Note that proxy views are of a GraphSlice, and so are immutable and will not
advance with the Zef graph head.
Node/edge properties
Nodes are simple wrappers around a ZefRef object and any AETs on the entities are interpreted as fields:
>>> for node in dg.nodes:
... print(f"{node} has name {dg.nodes[node]['Name']}")

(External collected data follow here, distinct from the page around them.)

Lemma decision_total a d at_ actor :
  ordinary a → plan_phase (acc_plan a) ≠ FundedPhase →
  ∃ a' evs, apply_decision a d at_ actor = Ret (a', evs) ∧ ordinary a'.
Proof.
  intros Ha Hph. unfold apply_decision.
  destruct (decision_target_step a d at_) as [a1 ev1] eqn:E1.
  assert (H1 : ordinary a1 ∧ plan_phase (acc_plan a1) ≠ FundedPhase).
  { unfold decision_target_step, AccountState_mark_target_reached in E1.
    destruct Ha as ([] & Hp & Hb). by repeat (case_match; simplify_eq/=). }
  destruct H1 as [H1 Hph1].
  assert (H2 : ∃ a2 ev2, decision_promotion_step a1 at_ = Ret (a2, ev2) ∧ ordinary a2).
  { unfold decision_promotion_step, AccountState_upgrade_phase.
    destruct (promotion_due a1); [|by eexists _, _]. cbn.
    destruct H1 as ([] & [] & Hb). destruct (plan_phase (acc_plan a1)); [..|done];
      (eexists _, _; split; [reflexivity|]); by split_and!. }
  destruct H2 as (a2 & ev2 & -> & H2). cbn [obind]. unfold decision_terminate_step.
  destruct (Decision_account_status_target d) as [st|]; [|by eexists _, _].
  set (a3 := (if _ || _ then _ else a2) <| acc_status := st |>).
  assert (H3 : ordinary a3).
  { subst a3. destruct H2 as ([] & Hp & Hb). by destruct (_ || _). }
  destruct (dec_kind d);
    try (destruct (liquidation_total (acc_id a3) (acc_tenant_id a3) (acc_open_positions a3)
      (liquidation_reason d) (vio_id <$> head (dec_all_violations d)) actor at_) as (i & ->);
      [apply H3|]); by eexists _, _.
Qed.

(** ** The call *)

Lemma tick_state_fits a equity balance :
  ordinary a → MoneyFits equity → MoneyFits balance →
  ordinary (AccountState_update_balance (AccountState_update_equity a equity) balance)
  ∧ acc_plan (AccountState_update_balance (AccountState_update_equity a equity) balance) = acc_plan a.
Proof.
  intros ([] & Hp & Hb) He Hbal.
  unfold AccountState_update_balance, AccountState_update_equity, raise_peak_balance.
  by repeat case_match.
Qed.

Lemma opened_fits a a' : day_opened a a' → ordinary a → ordinary a'.
Proof.
  intros [[] ? ? ? _ _ _] ([] & Hp & Hb). unfold ordinary.
  split_and!; [split|..]; congruence.
Qed.
(* ===== verification/IdempotencyFacts.v ===== *)
(** * Theorems on idempotency keys

    The store is bounded and its two containers agree; a key replays its
    first response until it expires or is pushed out; tenants do not see each
    other's keys. *)

From S2P Require Import Prelude.
From S2P Require Import Ids.
From S2P Require Import Hashing.
From S2P Require Import Idempotency.
From S2P Require Import ApiSamples.
From Stdlib Require Import Ascii.
#[local] Open Scope Z_scope.

(** ** The containers *)

(** The order lists the keys of the map, once each. *)
Record inner_ok (i : Inner) : Prop := mkInnerOk {
  io_nodup : NoDup (in_order i);
  io_keys k : k ∈ in_order i ↔ is_Some (in_entries i !! k);
}.

Lemma retain_not_elem k x order : x ∈ retain_not k order ↔ x ∈ order ∧ x ≠ k.
Proof.
  unfold retain_not. rewrite !list_elem_of_In, filter_In, negb_true_iff, bool_decide_eq_false.
  done.
Qed.

Lemma retain_not_NoDup k order : NoDup order → NoDup (retain_not k order).
Proof. intros. unfold retain_not. by apply NoDup_ListNoDup, List.NoDup_filter, NoDup_ListNoDup. Qed.

Lemma remove_key_ok i k : inner_ok i → inner_ok (remove_key i k).
Proof.
  intros [Hnd Hk]. split; simpl; [by apply retain_not_NoDup|]. intros x.
  rewrite retain_not_elem, Hk, lookup_delete_is_Some. naive_solver.
Qed.

Lemma remove_keys_ok ks i : inner_ok i → inner_ok (fold_left remove_key ks i).
Proof. revert i. induction ks; simpl; eauto using remove_key_ok. Qed.

Lemma remove_keys_lookup ks i k :
  in_entries (fold_left remove_key ks i) !! k
  = if bool_decide (k ∈ ks) then None else in_entries i !! k.
Proof.
  revert i. induction ks as [|x ks IH]; intros i; simpl; [done|]. rewrite IH. simpl.
  destruct (decide (x = k)) as [->|Hne].
  - rewrite lookup_delete_eq, (bool_decide_true (k ∈ k :: ks)) by left. by case_bool_decide.
  - rewrite lookup_delete_ne by done. repeat case_bool_decide; set_solver.
Qed.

<ZefRef #97 ET.Person slice=2> has name Doug
<ZefRef #127 ET.Person slice=2> has name Charlie
<ZefRef #135 ET.Person slice=2> has name Bob
<ZefRef #143 ET.Person slice=2> has name Alex
Edges can similarly possess fields:
>>> # We can also do lookups with ZefRefs
... z_alex = zg | now | all[ET.Person] | select_by_field[RT.Name]["Alex"] | collect
... z_bob = zg | now | all[ET.Person] | select_by_field[RT.Name]["Bob"] | collect
...
... info = dg[z_alex][z_bob]
... print(f"Edge information: {info}")
Edge information: {'MetAt': 'Gym', 'Since': <Time 2022-07-08 07:55:57 (+0800)>, 'type': RT.FriendsWith}
Simple characterisations
Many simple NetworkX analysis functions will work directly on these graphs:
>>> nx.node_connectivity(ug_all)
1
>>> list(nx.connected_components(ug))
[{<ZefRef #97 ET.Person slice=2>},
{<ZefRef #127 ET.Person slice=2>,
<ZefRef #135 ET.Person slice=2>,
<ZefRef #143 ET.Person slice=2>}]
>>> nx.greedy_color(ug_all)
{<ZefRef #135 ET.Person slice=2>: 0,
<ZefRef #127 ET.Person slice=2>: 1,
<ZefRef #143 ET.Person slice=2>: 2,
<ZefRef #97 ET.Person slice=2>: 1}
>>> nx.shortest_path(dg_all)
{<ZefRef #97 ET.Person slice=2>: {<ZefRef #97 ET.Person slice=2>: [<ZefRef #97 ET.Person slice=2>]},
<ZefRef #127 ET.Person slice=2>: {<ZefRef #127 ET.Person slice=2>: [<ZefRef #127 ET.Person slice=2>]},
<ZefRef #135 ET.Person slice=2>: {<ZefRef #135 ET.Person slice=2>: [<ZefRef #135 ET.Person slice=2>],
<ZefRef #97 ET.Person slice=2>: [<ZefRef #135 ET.Person slice=2>,
<ZefRef #97 ET.Person slice=2>],
<ZefRef #127 ET.Person slice=2>: [<ZefRef #135 ET.Person slice=2>,
<ZefRef #127 ET.Person slice=2>]},
<ZefRef #143 ET.Person slice=2>: {<ZefRef #143 ET.Person slice=2>: [<ZefRef #143 ET.Person slice=2>],
<ZefRef #127 ET.Person slice=2>: [<ZefRef #143 ET.Person slice=2>,
<ZefRef #127 ET.Person slice=2>],
<ZefRef #135 ET.Person slice=2>: [<ZefRef #143 ET.Person slice=2>,
<ZefRef #135 ET.Person slice=2>],
<ZefRef #97 ET.Person slice=2>: [<ZefRef #143 ET.Person slice=2>,
<ZefRef #135 ET.Person slice=2>,
<ZefRef #97 ET.Person slice=2>]}}
Many other NetworkX features work as above.
Complex algorithms
Many of the NetworkX algorithms need to build up their own temporary graph to
compute the output. This fails as a ProxyGraph
is immutable. To work around
this, a copy of the proxy object as a pure NetworkX object can be made using
to_native()
:
nx.minimum_spanning_tree(ug.to_native())
nx.maximum_branching(dg.to_native())
nx.average_clustering(dg.to_native())
The nodes in a graph returned by to_native()
are still thin wrappers around a
ZefRef
and can be used to get back to data on the original graph directly.